Nonostante questa ridefinizione, la Commissione europea prestò speciale attenzione al principio del non allineamento militare nella sua valutazione della richiesta di adesione presentata dalla Finlandia. Secondo la Commissione, ciò avrebbe potuto costituire un ostacolo alla piena accettazione della Politica estera e di sicurezza comune (PESC). Si temeva che i paesi ex neutrali potessero indebolire i progetti di una politica estera e di sicurezza comune.

La Finlandia dichiarò la sua disponibilità ad attuare la PESC e a essere un membro attivo e costruttivo. Per rassicurare l’opinione pubblica interna, fu sottolineata la compatibilità tra la PESC e la politica di non allineamento militare: poiché le decisioni in seno alla PESC erano prese con Voto all’unanimità e non sarebbe stata discussa l’ipotesi di una difesa comune, le politiche dell’UE risultavano compatibili con la politica estera finlandese e sarebbero anzi state ad essa complementari.

Come membro della UE, la Finlandia cercò di mostrare il suo profilo attivo in seno alla PESC. Nella prima Conferenza intergovernativa (v. Conferenze intergovernative) cui prese parte (1996-7) propose assieme alla Svezia l’inclusione nel Trattato di Amsterdam di compiti di gestione di situazioni di crisi – i cosiddetti “compiti di San Pietroburgo”. Questa iniziativa non era solo un modo di dimostrare attivismo e disponibilità a compiere passi in avanti in questo campo, ma anche una mossa difensiva: molti altri paesi membri dell’UE proponevano un obiettivo assai più ambizioso di fusione tra l’Unione dell’Europa occidentale (UEO) e l’Unione europea. Questo era troppo per gli Stati non allineati. Poiché anche il Regno Unito si opponeva, i due paesi potevano sentirsi abbastanza sicuri, e anzi orgogliosi del traguardo conseguito.

Tuttavia, lo sviluppo della PESC e della Politica europea di sicurezza e difesa (PESD) andava acquistando un ritmo sempre più accelerato. Durante la prima presidenza finnica del Consiglio della UE (v. Presidenza dell’Unione europea), alla fine del 1999, fu definito il cosiddetto “Obiettivo primario di Helsinki”, in base al quale la UE al 2003 avrebbe avuto proprie truppe di intervento ai fini della gestione delle crisi. La Finlandia diede un contributo generoso, destinando infine un contingente di 2000 uomini alle operazioni dell’Unione europea – il massimo che la legislazione finlandese in materia di mantenimento della pace consentiva di inviare simultaneamente all’estero. La Finlandia prese parte alle prime operazioni di gestione delle crisi dell’UE nel 2003, ma non all’operazione nella Repubblica Democratica del Congo, a differenza della vicina Svezia.

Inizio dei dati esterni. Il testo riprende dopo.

(** [file] is what opening and reading it gives. *)
Definition reload_miners_config (c : Chain) (fuel : nat) (now : Z) (file : option bytes) (w : Miners) : comp Miners :=
  match file with
  | None => mret w
  | Some data =>
      match from_slice data with
      | None => mret w
      | Some parsed =>
          match compile_regexes parsed with
          | Ok recompiled_regrets => callback_config_updated c fuel now w parsed (order recompiled_regrets)
          | Err _ => mret w
          | Panic m => Finished (Panic m)
          | Ub => Finished Ub
          end
      end
  end.

(** [MINER_DATA] *)
Definition MINER_DATA : outcome Miners :=
  rules_regexes ← unwrap (compile_regexes DEFAULT_MINERS_CONFIG) "called `Result::unwrap()` on an `Err` value";
  Ok (mkMiners _ DEFAULT_MINERS_CONFIG (order rules_regexes) ∅ ∅ ∅ [] [] ([], [])).

(** What the channel of the watcher gives: the time of the last write changed, with the chain, the clock and the file
    at that moment; another event; an error, or the end of the channel. *)
Inductive Update :=
| WriteTime (c : Chain) (fuel : nat) (now : Z) (file : option bytes)
| OtherEvent
| WatchError.

Fixpoint watch (updates : list Update) (w : Miners) : comp Miners :=
  match updates with
  | [] | WatchError :: _ => mret w
  | OtherEvent :: updates => watch updates w
  | WriteTime c fuel now file :: updates => w ← reload_miners_config c fuel now file w; watch updates w
  end.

Il primo capo del Comitato militare dell’Unione europea fu il generale finlandese Gustav Hägglund. La sua nomina fu interpretata in Finlandia come un riconoscimento dell’eguaglianza tra Stati membri allineati e non allineati all’interno dell’Unione.

Il profilo politico della Finlandia all’interno della PESC può essere caratterizzato dall’insistenza sui seguenti criteri: gestione delle crisi piuttosto che difesa, utilizzo dei mezzi civili a preferenza di quelli militari nella gestione delle crisi, mantenimento di un forte legame con le Nazioni Unite. In base alla legislazione finnica, la partecipazione a un’operazione di pace è possibile solo se vi è un mandato del Consiglio di sicurezza dell’ONU, o dell’Organizzazione per la cooperazione e lo sviluppo economico (OCSE) (v. Organizzazione europea per la cooperazione economica). Inoltre, tra le varie questioni politiche i rapporti dell’Unione con la Russia hanno sempre avuto un’importanza centrale per la Finlandia, che partecipò attivamente alla stesura della Strategia comune dell’Unione europea nei confronti della Russia.

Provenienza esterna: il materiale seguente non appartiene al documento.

Lemma push_ok l rn peer services t :
  online_ok l rn → t <= rn → Forall (λ q, op_last_online q <= t) (window l) → ol_threshold l < rn →
  let p := mkOnlinePeer peer services t in
  let peers := <[ ol_end l := p ]> (ol_peers l) in
  let end_ := ((ol_end l + 1) mod length peers)%nat in
  let known := ol_known l ∪ {[ peer ]} in
  let l' := if bool_decide (end_ = ol_start l) then
      mkOnlineList (grow_peers peers end_) (ol_threshold l) (length peers) 0 known
    else mkOnlineList peers (ol_threshold l) end_ (ol_start l) known in
  online_ok l' rn ∧ window l' = window l ++ [p].
Proof.
  intros [H1 H2 H3 H4 H5 H6 H7] Htr Htimes Hth p peers end_ known l'. set (n := length (ol_peers l)) in *.
  assert (length peers = n) as Hn by (unfold peers; by rewrite length_insert).
  assert (end_ = ((ol_start l + ol_length l + 1) mod n)%nat) as He
    by (unfold end_; by rewrite Hn, H3, Nat.Div0.add_mod_idemp_l).
  set (lp := mkOnlineList peers (ol_threshold l) end_ (ol_start l) known).
  assert (ring lp = <[ ol_length l := p ]> (ring l)) as Hring by (by apply ring_insert).
  destruct (window_push (ring l) (ol_length l) p) as [Hw Ho]; [rewrite length_ring; done|]. fold (window l) in Hw. fold (outside l) in Ho.
  assert (StronglySorted earlier_online (window l ++ [p])) as Hsort.
  { apply StronglySorted_app. split_and!; [|done|by repeat constructor].
    intros q q' Hq ->%list_elem_of_singleton. rewrite Forall_forall in Htimes. by apply Htimes. }
  assert (Forall (λ q, op_last_online q <= rn) (window l ++ [p])) as Hle
    by (apply Forall_app; split; [done|by apply Forall_singleton]).
  assert (known ⊆ apns (window l ++ [p])) as Hknown.
  { unfold known, apns in *. rewrite map_app, list_to_set_app_L. cbn. set_solver. }
  clearbody known. unfold l'. case_bool_decide as Hgrow.
  - assert (S (ol_length l) = n) as Hfull by (rewrite He, mod_twice in Hgrow by lia; case_decide; lia).
    set (lg := mkOnlineList _ _ _ _ _). assert (ring lg = ring lp ++ replicate n OnlinePeer_default) as Hr.
    { unfold ring, lg, lp, grow_peers. cbn [ol_start ol_peers]. rewrite Hgrow, Hn, drop_0, take_0, app_nil_r. by rewrite app_assoc. }
    assert (length (ring lp) = n) as Hlp by (rewrite Hring, length_insert; apply length_ring).
    assert (length (ol_peers lg) = n + n)%nat as Hlg by (rewrite <- length_ring, Hr, length_app, length_replicate; lia).
    assert (ol_length lg = n) as Hlen by (unfold ol_length, lg; cbn [ol_end ol_start]; destruct (Nat.ltb_spec (length peers) 0); lia).
    assert (window lg = window l ++ [p]) as Hwg.
    { unfold window at 1. rewrite Hlen, Hr, take_app_length' by done. rewrite <- Hw, Hfull, <- Hring. by rewrite take_ge by lia. }
    split; [|done]. constructor; try (rewrite ?Hlen, ?Hlg; cbn [lg ol_start ol_end]; lia).
    + rewrite Hlen, Hlg. unfold lg. cbn [ol_start ol_end]. by rewrite Hn, Nat.mod_small by lia.
    + by rewrite Hwg.
    + by rewrite Hwg.
    + unfold outside. rewrite Hlen, Hr, drop_app_length' by done. apply Forall_replicate. cbn. lia.
    + by rewrite Hwg.
  - fold lp. assert (S (ol_length l) < n)%nat as Hroom by (rewrite He, mod_twice in Hgrow by lia; case_decide; lia).
    assert (ol_length lp = S (ol_length l)) as Hlen.
    { unfold ol_length at 1. unfold lp. cbn [ol_end ol_start ol_peers]. rewrite Hn, He. clear -H1 Hroom Hgrow.
      set (m := ol_length l) in *. clearbody m. rewrite mod_twice in * by lia.
      destruct (Nat.ltb_spec (if decide (ol_start l + m + 1 < n)%nat then ol_start l + m + 1 else ol_start l + m + 1 - n)%nat (ol_start l));
        repeat case_decide; lia. }
    assert (window lp = window l ++ [p]) as Hwp by (unfold window at 1; by rewrite Hlen, Hring).
    split; [|done]. constructor; try (unfold lp; cbn [ol_start ol_peers ol_end]; rewrite ?Hlen, ?Hn; lia).
    + rewrite Hlen. unfold lp. cbn [ol_start ol_peers]. by rewrite Hn.
    + rewrite Hlen. unfold lp. cbn [ol_start ol_peers ol_end]. rewrite Hn, He. f_equal. lia.
    + by rewrite Hwp.
    + by rewrite Hwp.
    + unfold outside. rewrite Hlen, Hring, Ho. by apply Forall_drop.
    + by rewrite Hwp.
Qed.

In generale, la Finlandia non sottolineava eccessivamente il proprio status di paese non allineato, al fine di non essere esclusa dalla cooperazione, appoggiando altresì il ruolo della NATO nell’Europa del Nord. Tuttavia la Finlandia si dimostrò più riluttante degli altri paesi del Nord a dare pieno appoggio all’obiettivo dell’allargamento della NATO agli Stati baltici.

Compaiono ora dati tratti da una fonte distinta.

(* ===== verification/Peers.v ===== *)
(** [src/addrman/mod.rs] and [src/crawler/peertracker.rs]: the peers that are known, those that wait to
    be crawled, and those that there is a connection to. *)
From S2P Require Import Prelude.
From S2P Require Import Messages.
From S2P Require Import OnlineList.

(** * Data *)

Definition BAN_PEER_DURATION : Z := 3600 * 24 * 14.

(** The three statics *)
Record AddrMan := mkAddrMan {
  PEERS_TO_CHECK : list AddressPortNetwork;
  KNOWN_PEERS : gset AddressPortNetwork;
  ONLINE_PEERS : OnlineList;
}.

(** What SQLite is asked to do, in the order of the queues *)
Inductive PeerRequest :=
| InsertPeer (apn : AddressPortNetwork) (first_seen : Z)
| DeletePeer (apn : AddressPortNetwork)
| BanPeer (apn : AddressPortNetwork) (banned_at banned_until : Z) (reasons : list bytes)
| UpdatePeerFromVersion (apn : AddressPortNetwork) (services block_height : Z) (user_agent : bytes)
| UpdatePeerFirstOnline (apn : AddressPortNetwork) (ts : Z).

(** * The address manager *)

Definition add_known (known : gset AddressPortNetwork) (apns : list AddressPortNetwork) : gset AddressPortNetwork :=
  foldl (λ w apn, w ∪ {[ apn ]}) known apns.

(** [start], with what [get_all_peers] gives *)
Definition addrman_start (m : AddrMan) (all_peers : list AddressPortNetwork) : AddrMan :=
  mkAddrMan all_peers (add_known (KNOWN_PEERS m) all_peers) (ONLINE_PEERS m).

Definition get_peers_to_check (m : AddrMan) : list AddressPortNetwork * AddrMan :=
  (PEERS_TO_CHECK m, mkAddrMan [] (KNOWN_PEERS m) (ONLINE_PEERS m)).

(** The loop of [peers_seen]: the known peers, and those to be passed to SQLite *)
Definition see_peer (s : gset AddressPortNetwork * list AddressPortNetwork) (apn : AddressPortNetwork) :
    gset AddressPortNetwork * list AddressPortNetwork :=
  if bool_decide (apn ∈ s.1) then s else (s.1 ∪ {[ apn ]}, s.2 ++ [apn]).

Definition peers_seen (m : AddrMan) (apns : list AddressPortNetwork) (time : Z) : AddrMan * list PeerRequest :=
  let '(w, should_pass_to_sqlite) := foldl see_peer (KNOWN_PEERS m, []) apns in
  if bool_decide (should_pass_to_sqlite = []) then (mkAddrMan (PEERS_TO_CHECK m) w (ONLINE_PEERS m), [])
  else (mkAddrMan (PEERS_TO_CHECK m ++ should_pass_to_sqlite) w (ONLINE_PEERS m),
        map (λ apn, InsertPeer apn time) should_pass_to_sqlite).

(** The times are the clock, in seconds. *)
Definition delete_and_ban_peer (rn : Z) (apn : AddressPortNetwork) (reasons : list bytes) : list PeerRequest :=
  [DeletePeer apn; BanPeer apn rn (rn + BAN_PEER_DURATION) reasons].

(** [rn] is read before the list is locked, [rn'] when it is trimmed. *)
Definition update_peer_online (m : AddrMan) (rn rn' : Z) (apn : AddressPortNetwork) (services : Z) : outcome AddrMan :=
  w ← peer_online (ONLINE_PEERS m) rn' apn services rn;
  Ok (mkAddrMan (PEERS_TO_CHECK m) (KNOWN_PEERS m) w).

(** The two requests are made concurrently. *)
Definition on_peer_version_received (rn : Z) (apn : AddressPortNetwork) (services block_height : Z) (user_agent : bytes) :
    list PeerRequest :=
  [UpdatePeerFromVersion apn services block_height user_agent; UpdatePeerFirstOnline apn rn].

Definition get_alive_peer (m : AddrMan) (index : nat) (services : option Z) : outcome (option AddressPortNetwork) :=
  random (ONLINE_PEERS m) index services.

(** * Connected peers *)

Definition TrackedConnection_new (connected : gset AddressPortNetwork) (apn : AddressPortNetwork) :
    outcome (gset AddressPortNetwork) :=
  if bool_decide (apn ∈ connected) then Panic "assertion failed: w.insert(apn.clone())"
  else Ok (connected ∪ {[ apn ]}).

Definition TrackedConnection_drop (connected : gset AddressPortNetwork) (apn : AddressPortNetwork) :
    outcome (gset AddressPortNetwork) :=
  if bool_decide (apn ∈ connected) then Ok (connected ∖ {[ apn ]})
  else Panic "assertion failed: w.remove(&self.apn)".

Definition is_connected_now (connected : gset AddressPortNetwork) (apn : AddressPortNetwork) : bool :=
  bool_decide (apn ∈ connected).

(** * The crawl

    A peer that waits is handed to a task of its own, which connects to it and loses the
    connection again, any number of times, until it gives the peer up. *)

Record Crawl := mkCrawl {
  cr_addrman : AddrMan;
  cr_tasks : list (AddressPortNetwork * bool);
  cr_connected : gset AddressPortNetwork;
}.

Inductive crawl_step : Crawl → Crawl → Prop :=
| step_seen m ts c apns time : crawl_step (mkCrawl m ts c) (mkCrawl (peers_seen m apns time).1 ts c)
| step_spawn m ts c :
    crawl_step (mkCrawl m ts c)
      (mkCrawl (get_peers_to_check m).2 (ts ++ map (λ p, (p, false)) (get_peers_to_check m).1) c)
| step_connected m l1 p l2 c c' :
    TrackedConnection_new c p = Ok c' →
    crawl_step (mkCrawl m (l1 ++ (p, false) :: l2) c) (mkCrawl m (l1 ++ (p, true) :: l2) c')
| step_disconnected m l1 p l2 c c' :
    TrackedConnection_drop c p = Ok c' →
    crawl_step (mkCrawl m (l1 ++ (p, true) :: l2) c) (mkCrawl m (l1 ++ (p, false) :: l2) c')
| step_given_up m l1 p l2 c : crawl_step (mkCrawl m (l1 ++ (p, false) :: l2) c) (mkCrawl m (l1 ++ l2) c).

(** * What holds of them *)

Lemma add_known_spec apns : ∀ known, add_known known apns = known ∪ list_to_set apns.
Proof.
  induction apns as [|a apns IH]; intros known; cbn; [set_solver|]. unfold add_known in *. rewrite IH. set_solver.
Qed.

(** The new ones among the peers that were seen, each once, in order *)
Definition new_peers (known : gset AddressPortNetwork) (apns : list AddressPortNetwork) : list AddressPortNetwork :=
  (foldl see_peer (known, []) apns).2.

Lemma see_peers_spec apns : ∀ known acc,
  NoDup acc → (∀ a, a ∈ acc → a ∈ known) →
  let '(known', acc') := foldl see_peer (known, acc) apns in
  known' = known ∪ list_to_set apns ∧ NoDup acc' ∧ (∀ a, a ∈ acc' ↔ a ∈ acc ∨ a ∈ apns ∧ a ∉ known).
Proof.
  induction apns as [|a apns IH]; intros known acc Hn Hk; cbn [foldl].
  { split_and!; [set_solver|done|]. intros x. rewrite elem_of_nil. tauto. }
  unfold see_peer at 2. cbn [fst snd]. case_bool_decide as Ha.
  - specialize (IH known acc Hn Hk). destruct (foldl see_peer (known, acc) apns) as [known' acc'].
    destruct IH as (-> & Hn' & Hin). split_and!; [set_solver|done|]. intros x. rewrite Hin, elem_of_cons.
    destruct (decide (x = a)) as [->|]; tauto.
  - specialize (IH (known ∪ {[ a ]}) (acc ++ [a])). destruct (foldl see_peer (known ∪ {[ a ]}, acc ++ [a]) apns) as [known' acc'].
    destruct IH as (-> & Hn' & Hin).
    + apply NoDup_app. split_and!; [done| |apply NoDup_singleton]. intros x Hx ->%list_elem_of_singleton. by apply Ha, Hk.
    + intros x [Hx|Hx%list_elem_of_singleton]%elem_of_app; set_solver.
    + split_and!; [set_solver|done|]. intros x. rewrite Hin, elem_of_app, list_elem_of_singleton, elem_of_cons.
      rewrite not_elem_of_union, not_elem_of_singleton. destruct (decide (x = a)) as [->|]; tauto.
Qed.

Lemma peers_seen_spec m apns time :
  ∃ added, peers_seen m apns time
    = (mkAddrMan (PEERS_TO_CHECK m ++ added) (KNOWN_PEERS m ∪ list_to_set apns) (ONLINE_PEERS m),
       map (λ apn, InsertPeer apn time) added) ∧
    NoDup added ∧ ∀ a, a ∈ added ↔ a ∈ apns ∧ a ∉ KNOWN_PEERS m.
Proof.
  unfold peers_seen. pose proof (see_peers_spec apns (KNOWN_PEERS m) [] ltac:(constructor) ltac:(set_solver)) as Hs.
  destruct (foldl see_peer (KNOWN_PEERS m, []) apns) as [w added]. destruct Hs as (-> & Hn & Hin). exists added. split_and!.
  - case_bool_decide as He; [|done]. subst added. by rewrite app_nil_r.
  - done.
  - intros a. rewrite Hin. rewrite elem_of_nil. tauto.
Qed.

Record crawl_ok (s : Crawl) : Prop := {
  ck_once : NoDup ((cr_tasks s).*1 ++ PEERS_TO_CHECK (cr_addrman s));
  ck_known p : p ∈ (cr_tasks s).*1 ++ PEERS_TO_CHECK (cr_addrman s) → p ∈ KNOWN_PEERS (cr_addrman s);
  ck_connected p : p ∈ cr_connected s ↔ (p, true) ∈ cr_tasks s;
}.

(** A task that is in the list twice is the same task. *)
Lemma task_unique (l1 l2 : list (AddressPortNetwork * bool)) p b b' :
  NoDup ((l1 ++ (p, b) :: l2).*1) → (p, b') ∈ l1 ++ (p, b) :: l2 → b' = b ∧ (p, b') ∉ l1 ++ l2.
Proof.
  rewrite fmap_app, fmap_cons. intros Hn Hin. apply NoDup_app in Hn as (_ & Hd & Hn). apply NoDup_cons in Hn as [Hp Hn].
  assert (∀ x, (p, x) ∉ l1 ++ l2) as Hnot.
  { intros x [Hx|Hx]%elem_of_app; apply (list_elem_of_fmap_2 fst) in Hx; cbn in Hx; [|done]. apply (Hd p Hx). by left. }
  split; [|apply Hnot]. apply elem_of_app in Hin as [Hin|Hin]; [by destruct (Hnot b'); apply elem_of_app; left|].
  apply elem_of_cons in Hin as [[= ->]|Hin]; [done|]. destruct (Hnot b'). apply elem_of_app. by right.
Qed.

Lemma connect_Ok s l1 p l2 :
  crawl_ok s → cr_tasks s = l1 ++ (p, false) :: l2 → TrackedConnection_new (cr_connected s) p = Ok (cr_connected s ∪ {[ p ]}).
Proof.
  intros [Hn _ Hc] Ht. unfold TrackedConnection_new. rewrite bool_decide_false; [done|]. rewrite Hc, Ht. intros Hin.
  apply NoDup_app in Hn as (Hn & _ & _). rewrite Ht in Hn. by destruct (task_unique _ _ _ _ _ Hn Hin).
Qed.

Lemma disconnect_Ok s l1 p l2 :
  crawl_ok s → cr_tasks s = l1 ++ (p, true) :: l2 → TrackedConnection_drop (cr_connected s) p = Ok (cr_connected s ∖ {[ p ]}).
Proof.
  intros [_ _ Hc] Ht. unfold TrackedConnection_drop. rewrite bool_decide_true; [done|]. rewrite Hc, Ht.
  apply elem_of_app. right. by left.
Qed.

Lemma crawl_step_ok s s' : crawl_step s s' → crawl_ok s → crawl_ok s'.
Proof.
  intros Hstep Hok. pose proof Hok as [Hn Hk Hc].
  destruct Hstep as [m ts c apns time|m ts c|m l1 p l2 c c' Hnew|m l1 p l2 c c' Hdrop|m l1 p l2 c]; cbn [cr_tasks cr_addrman cr_connected] in *.
  - destruct (peers_seen_spec m apns time) as (added & -> & Hna & Hin).
    constructor; cbn [fst cr_tasks cr_addrman cr_connected PEERS_TO_CHECK KNOWN_PEERS].
    + rewrite app_assoc. apply NoDup_app. split_and!; [done| |done]. intros x Hx%Hk Hadd%Hin. tauto.
    + intros p. rewrite app_assoc, elem_of_app, Hin. specialize (Hk p). set_solver.
    + done.
  - constructor; cbn [snd fst get_peers_to_check cr_tasks cr_addrman cr_connected PEERS_TO_CHECK KNOWN_PEERS].
    + rewrite app_nil_r, fmap_app. change (?f <$> map ?g ?l) with (map f (map g l)). by rewrite map_map, map_id.
    + intros p. rewrite app_nil_r, fmap_app. change (?f <$> map ?g ?l) with (map f (map g l)). rewrite map_map, map_id. apply Hk.
    + intros p. rewrite Hc, elem_of_app. split; [tauto|]. intros [?|Hin]; [done|]. apply list_elem_of_fmap in Hin as (q & [=] & _).
  - pose proof (connect_Ok _ l1 p l2 Hok eq_refl) as Hp. cbn [cr_connected] in Hp. rewrite Hp in Hnew. injection Hnew as <-. clear Hp.
    rewrite fmap_app, fmap_cons in Hn, Hk. constructor; cbn [cr_tasks cr_addrman cr_connected]; try (rewrite fmap_app, fmap_cons; done).
    intros q. rewrite elem_of_union, Hc, elem_of_singleton, !elem_of_app, !elem_of_cons.
    split; [intros [[?|[[=]|?]]| ->]; tauto|]. intros [?|[[= ->]|?]]; tauto.
  - pose proof (disconnect_Ok _ l1 p l2 Hok eq_refl) as Hp. cbn [cr_connected] in Hp. rewrite Hp in Hdrop. injection Hdrop as <-. clear Hp. pose proof Hn as Hn0.
    rewrite fmap_app, fmap_cons in Hn, Hk. constructor; cbn [cr_tasks cr_addrman cr_connected]; try (rewrite fmap_app, fmap_cons; done).
    intros q. rewrite elem_of_difference, Hc, not_elem_of_singleton. apply NoDup_app in Hn0 as (Hn0 & _ & _). split.
    + intros [Hin Hne]. rewrite elem_of_app, elem_of_cons in *. destruct Hin as [?|[[= ->]|?]]; [tauto|done|tauto].
    + intros Hin. assert ((q, true) ∈ l1 ++ l2) as Hin' by (rewrite elem_of_app, elem_of_cons in *; destruct Hin as [?|[[=]|?]]; tauto).
      split; [rewrite elem_of_app, elem_of_cons in *; tauto|]. intros ->.
      assert ((p, true) ∈ l1 ++ (p, true) :: l2) as Hp by (rewrite elem_of_app, elem_of_cons; tauto).
      by destruct (task_unique l1 l2 p true true Hn0 Hp).
  - pose proof Hn as Hn0. apply NoDup_app in Hn0 as (Hn0 & _ & _). rewrite fmap_app, fmap_cons in Hn, Hk.
    constructor; cbn [cr_tasks cr_addrman cr_connected].
    + rewrite fmap_app. rewrite <- !app_assoc in *. apply NoDup_app in Hn as (H1 & H2 & H3). apply NoDup_cons in H3 as [_ H3].
      apply NoDup_app. split_and!; [done| |done]. intros x Hx Hin. apply (H2 x Hx). by right.
    + intros q Hq. apply Hk. rewrite fmap_app in Hq. rewrite !elem_of_app, elem_of_cons in *. tauto.
    + intros q. rewrite Hc, !elem_of_app, elem_of_cons. split; [|tauto]. intros [?|[[=]|?]]; tauto.
Qed.

Lemma crawl_start_ok m all_peers :
  NoDup all_peers → crawl_ok (mkCrawl (addrman_start m all_peers) [] ∅).
Proof.
  intros Hn. constructor; cbn; [done| |].
  - intros p Hp. rewrite add_known_spec. set_solver.
  - intros p. set_solver.
Qed.

(** * Properties *)

(** C25. From the peers of the table on, each of which is there once: whatever peers are seen, and whenever tasks connect,
    lose their connection or give up, no peer is crawled by two tasks or waits twice, and every peer that is crawled or waits is known. So
    the assertions about the connected peers never fail. *)
Theorem crawled_once m all_peers s :
  NoDup all_peers → rtc crawl_step (mkCrawl (addrman_start m all_peers) [] ∅) s →
  NoDup ((cr_tasks s).*1 ++ PEERS_TO_CHECK (cr_addrman s)) ∧
  (∀ p, p ∈ (cr_tasks s).*1 ++ PEERS_TO_CHECK (cr_addrman s) → p ∈ KNOWN_PEERS (cr_addrman s)) ∧
  (∀ l1 p l2, cr_tasks s = l1 ++ (p, false) :: l2 → is_ok (TrackedConnection_new (cr_connected s) p) = true) ∧
  (∀ l1 p l2, cr_tasks s = l1 ++ (p, true) :: l2 → is_ok (TrackedConnection_drop (cr_connected s) p) = true) ∧
  (∀ p, is_connected_now (cr_connected s) p = true ↔ (p, true) ∈ cr_tasks s).
Proof.
  intros Hn Hst. assert (crawl_ok s) as Hok.
  { pose proof (crawl_start_ok m all_peers Hn) as H0. induction Hst as [|x y z Hs _ IH]; [done|]. by apply IH, (crawl_step_ok x). }
  split_and!.
  - by destruct Hok.
  - by destruct Hok.
  - intros l1 p l2 Ht. by rewrite (connect_Ok s l1 p l2).
  - intros l1 p l2 Ht. by rewrite (disconnect_Ok s l1 p l2).
  - intros p. unfold is_connected_now. rewrite bool_decide_eq_true. by destruct Hok.
Qed.

(** * Example *)

Lemma crawled_once_witness :
  let m := mkAddrMan [] ∅ (OnlineList_new 180) in
  ∃ s, rtc crawl_step (mkCrawl (addrman_start m [toy_apn 1]) [] ∅) s ∧ (toy_apn 1, true) ∈ cr_tasks s ∧
    NoDup ((cr_tasks s).*1 ++ PEERS_TO_CHECK (cr_addrman s)).
Proof.
  intros m. set (m1 := addrman_start m [toy_apn 1]). set (m2 := (get_peers_to_check m1).2).
  set (s := mkCrawl (peers_seen m2 [toy_apn 1; toy_apn 2] 5).1 [(toy_apn 1, true)] {[ toy_apn 1 ]}).
  assert (rtc crawl_step (mkCrawl m1 [] ∅) s) as Hst.
  { eapply rtc_l; [apply (step_spawn m1 [] ∅)|]. cbn [app map get_peers_to_check fst snd m1 addrman_start PEERS_TO_CHECK].
    eapply rtc_l; [apply (step_connected _ [] (toy_apn 1) [] ∅ {[ toy_apn 1 ]})|].
    - unfold TrackedConnection_new. rewrite bool_decide_false by set_solver. by rewrite union_empty_l_L.
    - eapply rtc_l; [apply (step_seen _ _ _ [toy_apn 1; toy_apn 2] 5)|]. apply rtc_refl. }
  exists s. split; [exact Hst|]. split; [by left|].
  destruct (crawled_once m [toy_apn 1] s) as (Hn & _); [apply NoDup_singleton|exact Hst|exact Hn].
Defined.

Nella Convenzione europea, la Finlandia non si oppose agli ulteriori passi preannunciati dal Gruppo di lavoro sulla difesa, anche se questo arrivò a proporre innovazioni di grande portata nella PESD. Era facile per la Finlandia accettare la clausola di solidarietà e l’ampliamento dei compiti di San Pietroburgo, mentre l’idea di compiti di gestione delle crisi più impegnativi, l’inserimento di una clausola di difesa comune e la possibilità di una cooperazione strutturata limitata solo ad alcuni paesi membri risultavano più difficili da accettare. Durante la Conferenza intergovernativa del dicembre 2003 la Finlandia assunse una posizione più decisa e propose – con l’appoggio di Austria, Irlanda e Svezia – una forma emendata della clausola di difesa per il Trattato costituzionale (v. Costituzione europea). Essa avrebbe considerevolmente indebolito l’impegno reciproco e come tale non venne accettato dalla Presidenza. Invece, la clausola di mutua difesa fu modificata al fine di tener conto di diverse posizioni politiche in materia di sicurezza. Tale compromesso, agli occhi del governo finnico, avrebbe consentito alla Finlandia di restare un paese non allineato all’interno dell’Unione.

Nel complesso, il non allineamento della Finlandia è stato assai flessibile. Per il paese, in particolare durante i suoi primi 7-8 anni in qualità di Stato membro, l’attivismo in questo campo è stato importante, e non sono stati presi provvedimenti che avrebbero potuto apparire di ostacolo allo sviluppo di politiche comuni. Con il cambiamento di governo nel 2003 si preannunciava l’emergere un atteggiamento più restrittivo. Il Libro bianco (v. Libri bianchi) sulla difesa del 2004 continuava la linea di non allineamento militare, pur dando maggior risalto alle politiche comuni dell’UE e menzionando l’ingresso nella NATO come una possibilità.